I was a victim of workplace mobbing during my employment as a paralegal at the law firm of Akin, Gump, Strauss, Hauer & Feld, during the period March 1988 to October 1991. The mobbing itself during my employment had psychological effects on me. I have come across a brief article by an expert in mobbing that points out that later court decisions involving litigation concerning the mobbing and later incompetent treatment by mental health professionals can compound the psychological ill effects of mobbing long after the employment situation has ended.
It seems plausible to me that uninformed agency and court decisions and incompetent handling of my case by mental health professionals unfamiliar with my specific problems has compounded the psychological trauma inflicted by the mobbing itself, which ended in October 1991.
Psychological Problems after Mobbing?
© Heinz Leymann
If we compare the difficulty of diagnosing our patients with that of, for example, individuals who have run-over and killed suicidal persons on train or subway tracks, we see pronounced differences. In general, people seem to be able to intuitively imagine how it must feel to try to brake a train that weighs hundreds of tons and how it feels, despite these desperate efforts, to finally run over the person who has laid on the tracks in order to die. Nevertheless, the driver´s PTSD reaction is -- statistically speaking -- very much milder than that of our patients who were victims of workplace mobbing. Also, a considerably smaller proportion of train engineers suffer a PTSD reaction or share severe PTSD diagnosis. Indeed the number is very small in comparison with that which prevails for patients such as ours, who almost all were diagnosed as having severe PTSD. This comparison might illustrate what the latter group of patients must have gone through in terms of psychological pain, anxiety, degradation, helplessness -- that led to such extensive PTSD injuries. The reactions of our patients can, on the other hand, , be compared with those accounted for in a Norwegian study concerning raped women.
By way of comparison with the high incidence of PTSD, it may be of interest to mention what the investigation of Swedish and Norwegian train engineers revealed, after the engineers had run over and killed suicidal individuals on the tracks: The frequency of high "intrusion" and "avoidance" values were considerably lower than in the present study. Even a study which mapped psychological problems in subway drivers in Stockholm shows a considerably lower frequency of drivers who developed psychological problems after having run over suicidal individuals on the tracks. The above-mentioned study of raped women shows very high values on the two IES scales. We recommend as a hypothesis that high IES (Impact of Event Scale) values are present if the traumatic event is followed by a series of further violations of the subjects´ rights and insults to their identities from different societal sources. This did not occur in the groups of engineers but it did occur in cases of raped women -- and, of course, in the mobbed employees in question in my studies. Mobbing and expulsion from the labor market are in themselves victimizations of trauma-inducing strength.

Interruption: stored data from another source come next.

(** * kubectl_logs: resolution, fan-out and failure classification

    A shallow embedding of [src/tools/kubectl-logs.ts] (functions
    [kubectlLogs], [addLogOptions], [getLabelSelectorLogs],
    [formatLogOutput], [handleCommandError]) together with the properties
    the specification states about them.

    Conventions of the embedding.
    - JavaScript strings are Rocq strings; the primitives below act on
      characters one by one, which coincides with the JavaScript behaviour
      on ASCII text (all delimiters the module looks for are ASCII).
    - [execFileSync] of kubectl is an oracle from the argument vector to
      either the captured standard output or a raised error (the options,
      encoding, buffer size and environment, are the same at every call and
      belong to the oracle); the world is taken to stand still during one
      request, so the oracle is a function.  Every invocation is appended to
      a trace, so that the external calls made are part of what a run
      returns.
    - The text of a tool response is always [JSON.stringify (v, null, 2)] for
      a value [v] built by the module.  It is represented by the value that
      [JSON.parse] reads back from that text ([JSON_stringify] below), which
      is [v] without its [undefined] members.
    - [JSON.parse] of text that comes from outside (the deployment's
      selector) and the wording of its [SyntaxError] are parameters. *)

From Stdlib Require Import String Ascii List ZArith NArith Bool Lia DecimalString.
From Stdlib Require Import Permutation.
Import ListNotations.
Open Scope string_scope.

Set Warnings "-register-all".

(** ** String primitives of the host language *)

Module Str.

(** [s.startsWith(p)], returning what follows [p]. *)
Fixpoint drop_prefix (p s : string) : option string :=
  match p, s with
  | EmptyString, _ => Some s
  | String _ _, EmptyString => None
  | String a p', String b s' =>
      if Ascii.eqb a b then drop_prefix p' s' else None
  end.

Definition starts_with (p s : string) : bool :=
  match drop_prefix p s with Some _ => true | None => false end.

(** [s.includes(sub)] *)
Fixpoint includes (sub s : string) : bool :=
  starts_with sub s ||
  match s with
  | EmptyString => false
  | String _ s' => includes sub s'
  end.

(** White space removed by [String.prototype.trim] (ASCII part). *)
Definition is_space (c : ascii) : bool :=
  let n := nat_of_ascii c in
  Nat.eqb n 32 || (Nat.leb 9 n && Nat.leb n 13).

Fixpoint trim_start (s : string) : string :=
  match s with
  | String c s' => if is_space c then trim_start s' else s
  | EmptyString => EmptyString
  end.

Fixpoint trim_end (s : string) : string :=
  match s with
  | EmptyString => EmptyString
  | String c s' =>
      match trim_end s' with
      | EmptyString => if is_space c then EmptyString else String c EmptyString
      | t => String c t
      end
  end.

(** [s.trim()] *)
Definition trim (s : string) : string := trim_end (trim_start s).

(** [s.split(sep)] for a one-character separator: one piece per
    occurrence of the separator plus one, empty pieces included. *)
Fixpoint split (sep : ascii) (s : string) : list string :=
  match s with
  | EmptyString => [EmptyString]
  | String c s' =>
      if Ascii.eqb c sep then EmptyString :: split sep s'
      else match split sep s' with
           | h :: t => String c h :: t
           | [] => [String c EmptyString]
           end
  end.

(** [l.join(sep)] on an array of strings. *)
Fixpoint join (sep : string) (l : list string) : string :=
  match l with
  | [] => EmptyString
  | [x] => x
  | x :: t => x ++ sep ++ join sep t
  end.

Definition lower_char (c : ascii) : ascii :=
  let n := nat_of_ascii c in
  if Nat.leb 65 n && Nat.leb n 90 then ascii_of_nat (n + 32) else c.

(** [s.toLowerCase()] *)
Fixpoint toLowerCase (s : string) : string :=
  match s with
  | EmptyString => EmptyString
  | String c s' => String (lower_char c) (toLowerCase s')
  end.

Definition squote_char : ascii := ascii_of_nat 39.
Definition dquote_char : ascii := ascii_of_nat 34.

(** The double quote, as a one-character string. *)
Definition dquote : string := String dquote_char EmptyString.

(** [s.replace(re, q)] where [re] is the global pattern matching each
    single quote and [q] is the double quote. *)
Fixpoint replace_quotes (s : string) : string :=
  match s with
  | EmptyString => EmptyString
  | String c s' =>
      String (if Ascii.eqb c squote_char then dquote_char else c)
             (replace_quotes s')
  end.

(** Longest prefix free of [stop], and what follows it. *)
Fixpoint span_not (stop : ascii) (s : string) : string * string :=
  match s with
  | EmptyString => (EmptyString, EmptyString)
  | String c s' =>
      if Ascii.eqb c stop then (EmptyString, s)
      else let (g, r) := span_not stop s' in (String c g, r)
  end.

(** One attempt of the pattern [lit([^stop]+)] at the start of [s],
    followed by the character [stop] itself when [closed] is set.  The
    group is greedy; giving back characters never helps, as the character
    after a shorter group is not [stop]. *)
Definition match_here (lit : string) (stop : ascii) (closed : bool)
    (s : string) : option string :=
  match drop_prefix lit s with
  | None => None
  | Some rest =>
      match span_not stop rest with
      | (EmptyString, _) => None
      | (g, String _ _) => Some g
      | (g, EmptyString) => if closed then None else Some g
      end
  end.

(** [s.match(/lit([^stop]+)/)], group 1 of the leftmost match. *)
Fixpoint search (lit : string) (stop : ascii) (closed : bool)
    (s : string) : option string :=
  match match_here lit stop closed s with
  | Some g => Some g
  | None =>
      match s with
      | EmptyString => None
      | String _ s' => search lit stop closed s'
      end
  end.

(** Template-literal rendering of an integer. *)
Definition of_Z (z : Z) : string := NilZero.string_of_int (Z.to_int z).

End Str.

(** ** Values, plain objects and serialisation *)

Module Json.

Inductive JSValue : Type :=
| JUndefined
| JNull
| JBool (b : bool)
| JNum (z : Z)
| JStr (s : string)
| JArr (l : list JSValue)
| JObj (o : list (string * JSValue)).

(** A plain object: its own enumerable properties, in the order in which
    [Object.entries], [for-in] and [JSON.stringify] visit them. *)
Definition JSObject : Type := list (string * JSValue).

(** Value of a canonical decimal numeral without leading zero. *)
Fixpoint digits_value (acc : N) (s : string) : option N :=
  match s with
  | EmptyString => Some acc
  | String c s' =>
      let n := N_of_ascii c in
      if (48 <=? n)%N && (n <=? 57)%N
      then digits_value (acc * 10 + (n - 48))%N s'
      else None
  end.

Our present hypothesis is that PTSD develops more severely if the traumatic situations last a long time and are followed by rights violations such as those conflicted by the judicial system or within the health care community, continue over a long period. Leymann carried out a major review of the literature concerning catastrophe psychiatry and victimology based on about 25,000 pages of scientific text. The objective was to make an inventory of the disappointments, insults and renewed traumas that follow an initial "causal trauma" -- a trauma which thereafter leads to what is called "traumatizing consequential events," due to society's structure and the way it functions. Many of these traumata are provoked by the way administrative instances deal with or abstain from dealing with the situation.
The mobbed employee who has become our patient suffers from a traumatic environment: psychiatric, social insurance office, personnel department, managers, co-workers, labor unions, doctors in general practice, company health care, etc., can, if events progress unfavorably, produce worse and worse traumata.
Thus, our patients, like raped women, find themselves under a continuing threat. As long as the perpetrator is free, the woman can be attacked again. As long as the mobbed individual does not receive effective support, he or she can be torn to pieces again at any time.
Thus, these individuals find themselves in a prolonged stress- and in a prolonged trauma-creating situation. Instead of a short, acute (and normal!) PTSD reaction that can subside after several days or weeks, theirs is constantly renewed: new traumata and new sources of anxiety arise in a constant stream during which time the individual experiences rights violations that further undermine his or her self-confidence and psychological health [such as rights violations inflicted by the U.S. Marshal Service!]. The unwieldy social situation for these individuals consists not only of severe psychological trauma but of an extremely prolonged stress condition that seriously threatens the individual's socio-economic existence. Torn out of their social network, the majority of mobbing victims face the threat of early retirement, with permanent psychological damage.